Our universe is a mysterious place and home to inexplicable cosmic activities that keep challenging the existing scientific theories. In their recent discovery, researchers have stumbled upon a gravitational wave from a black hole merger so massive and so distant that it appears unreal.

The outcome of the merger is "intermediate-mass" black hole, with a mass between 100 and 1,000 times that of the sun. According to the press release, the consequent gravitational waves are equivalent to the "energy of eight suns."

The international team of researchers included Northwestern University and used the National Science Foundation's LIGO (Laser Interferometry Gravitational-wave Observatory (LIGO), a pair of identical, 4-kilometer-long interferometers in the United States, and Virgo, a 3-kilometer-long detector in Italy. Dubbed GW190521, the gravitational wave signal was witnessed on May 21, 2019.

More details about the signal reveal that it resembled "four short wiggles" and occurred for a very brief duration. It lasted for about one-tenth of a second. As for the origin of the signal, scientists explain that "is roughly 5 gigaparsecs away, when the universe was about half its age." This makes it one of the "most distant gravitational-wave sources detected so far."

In addition, scientists explain that it was generated by a "binary black home merger with unusual properties." The unification led to what is described as a bigger black hole probably about 142 solar masses.

"This doesn't look much like a chirp, which is what we typically detect," said Virgo member Nelson Christensen, a researcher at the French National Centre for Scientific Research (CNRS "This is more like something that goes 'bang,' and it's the most massive signal LIGO and Virgo have seen."

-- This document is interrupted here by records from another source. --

Lemma prefix_single (c : ascii) (s : string) :
  prefix (String c EmptyString) s =
  match s with
  | EmptyString => false
  | String x _ => Ascii.eqb x c
  end.
Proof.
  destruct s as [|x s]; cbn; [reflexivity|].
  destruct (ascii_dec c x) as [->|Hne].
  - rewrite Ascii.eqb_refl. destruct s; reflexivity.
  - symmetry. apply Ascii.eqb_neq. congruence.
Qed.

Lemma LastIndex_from_absent (c : ascii) (s : string) (i best : Z) :
  has_char c s = false ->
  LastIndex_from s (String c EmptyString) i best = best.
Proof.
  revert i best. induction s as [|x s IH]; intros i best H.
  - reflexivity.
  - cbn [has_char] in H. apply orb_false_iff in H as [Hx Hs].
    cbn [LastIndex_from]. rewrite prefix_single, Hx. now apply IH.
Qed.

Lemma LastIndex_from_last (c : ascii) (a d : string) (i best : Z) :
  has_char c d = false ->
  LastIndex_from (a ++ String c d) (String c EmptyString) i best
  = (i + Z.of_nat (String.length a))%Z.
Proof.
  intros Hd. revert i best. induction a as [|x a IH]; intros i best.
  - cbn [append LastIndex_from String.length]. rewrite prefix_single, Ascii.eqb_refl.
    rewrite LastIndex_from_absent by assumption. lia.
  - cbn [append LastIndex_from String.length]. rewrite IH. lia.
Qed.

(** The last dot of a string that ends in a dot and dot-free text is
    that dot. *)
Lemma LastIndex_last (c : ascii) (a d : string) :
  has_char c d = false ->
  LastIndex (a ++ String c d) (String c EmptyString) = Z.of_nat (String.length a).
Proof. intros H. unfold LastIndex. now rewrite LastIndex_from_last. Qed.

Lemma decimal_digits_no_dot (d : Decimal.uint) :
  has_char "." (DecimalString.NilEmpty.string_of_uint d) = false.
Proof. induction d; cbn; auto. Qed.

Lemma fmt_uint_no_dot (n : N) : has_char "." (fmt_uint n) = false.
Proof. apply decimal_digits_no_dot. Qed.

Lemma prefix_needs_head (c : ascii) (needle s : string) :
  has_char c s = false -> prefix (String c needle) s = false.
Proof.
  destruct s as [|x s]; [reflexivity|]. cbn [has_char prefix]. intros H.
  apply orb_false_iff in H as [Hx _].
  destruct (ascii_dec c x) as [->|]; [|reflexivity].
  now rewrite Ascii.eqb_refl in Hx.
Qed.
(** ** Engine code outside this translation unit *)

Class Engine `{T : EngineTypes} := {
  (** [FileSystem::FileExists] *)
  FileExists : Platform → string → bool;
  (** [ContentStorageManager::GetStorage]; [None] is a null storage. *)
  GetStorage : Platform → string → option FlaxStorage;
  GetEntriesCount : FlaxStorage → Z;
  (** [GetEntry(i).TypeName] *)
  GetEntry_TypeName : FlaxStorage → Z → string;
  (** [LoadAssetHeader] returns true on failure: [None] here. *)
  LoadAssetHeader : FlaxStorage → Z → option AssetInitData;
  Model_TypeName : string;
  SkinnedModel_TypeName : string;
  Animation_TypeName : string;
  Model_SerializedVersion : Z;
  SkinnedModel_SerializedVersion : Z;
  Animation_SerializedVersion : Z;
  (** [Document::Parse]; [None] when [HasParseError()]. *)
  Document_Parse : bytes → option JsonMembers;
  Options_Deserialize : JsonMembers → Options → Options;
  Options_Serialize : Options → JsonMembers;
  CreateAssetContext_AddMeta : CreateAssetContext → JsonMembers;
  (** the text a [CompactJsonWriter] holds after [StartObject], the
      members and [EndObject] *)
  CompactJsonWriter_GetString : JsonMembers → bytes;
  Options_default : Options;
  (** [StringUtils] and [String] helpers used to build paths *)
  GetDirectoryName : string → string;
  GetFileNameWithoutExtension : string → string;
  GetPathWithoutExtension : string → string;
  TrimTrailing : string → string;
  PathCombine : string → string → string;
  (** [ModelTool::ImportModel]: the scene parser; [inl] is the error
      message of a failed parse. *)
  ModelTool_ImportModel :
    Platform → string → Options → string → Platform * (string + ParsedModel);
  (** [AssetsImportingManager::Import]: the import orchestrator.  It may
      change everything but the record of events. *)
  AssetsImportingManager_Import :
    string → string → Options →
    gmap MeshPtr MeshData * gmap DataRef ModelData * Platform →
    bool * (gmap MeshPtr MeshData * gmap DataRef ModelData * Platform);
  (** [Content::LoadAsync<Asset>]; [None] is a null reference. *)
  Content_LoadAsync : Platform → string → option Asset;
  (** [Asset::WaitForLoaded] returns true on failure. *)
  Asset_WaitForLoaded : Asset → bool;
  Asset_GetTypeName : Asset → string;
  (** [ModelBase::MaterialSlots], each slot as its name, shadows mode
      and [Material.GetID()] *)
  ModelBase_MaterialSlots : Asset → list MaterialSlotEntry;
  MeshData_CalculateTrianglesArea : MeshData → Float;
  (** [RectPack]: a fresh root, and [Insert], which answers a slot or
      null and leaves the tree changed. *)
  RectPack_new : Float → Float → Float → Float → RectPackNode;
  RectPack_Insert : RectPackNode → Float → Float → Float → option RectSlot * RectPackNode;
  ModelData_CalculateLODsScreenSizes : ModelData → ModelData;
  (** the packers return true on failure ([None] here), else the bytes
      they append to the stream *)
  ModelData_Pack2ModelHeader : gmap MeshPtr MeshData → ModelData → option bytes;
  ModelData_Pack2SkinnedModelHeader : gmap MeshPtr MeshData → ModelData → option bytes;
  ModelData_Pack2AnimationHeader : gmap MeshPtr MeshData → ModelData → Z → option bytes;
  MeshData_Pack2Model : MeshData → option bytes;
  MeshData_Pack2SkinnedModel : MeshData → option bytes;
  (** [ModelTool::GenerateModelSDF] returns true on failure. *)
  ModelTool_GenerateModelSDF :
    gmap MeshPtr MeshData → ModelData → Float → Z → string → option bytes;
  (** whether [CreateAssetContext::AllocateChunk(index)] fails on the
      given chunk table *)
  AllocateChunk_fails : gmap Z bytes → Z → bool;
  Animation_Name : AnimationData → string;
}.

(** ** The state monad of the embedding *)

Section Monad.
Context `{T : EngineTypes}.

LIGO made its first detection of gravitational waves in the year 2015. Meanwhile, the findings of the latest detection were published in two different papers. The first one in Physical Review Letters includes details of the discovery and the second one in The Astrophysical Journal Letters unravels wave's physical properties and astrophysical implications.

Black holes
Representation of a black hole located about 3.9 billion light years from Earth X-ray: NASA/CXC/Stanford/J.Hlavacek-Larrondo et al, Optical: NASA/ESA/STScI/M.Postman & CLASH team

"LIGO once again surprises us not just with the detection of black holes in sizes that are difficult to explain, but doing it using techniques that were not designed specifically for stellar mergers," said Pedro Marronetti, program director for gravitational physics at the National Science Foundation. "This is of tremendous importance since it showcases the instrument's ability to detect signals from completely unforeseen astrophysical events. LIGO shows that it can also observe the unexpected."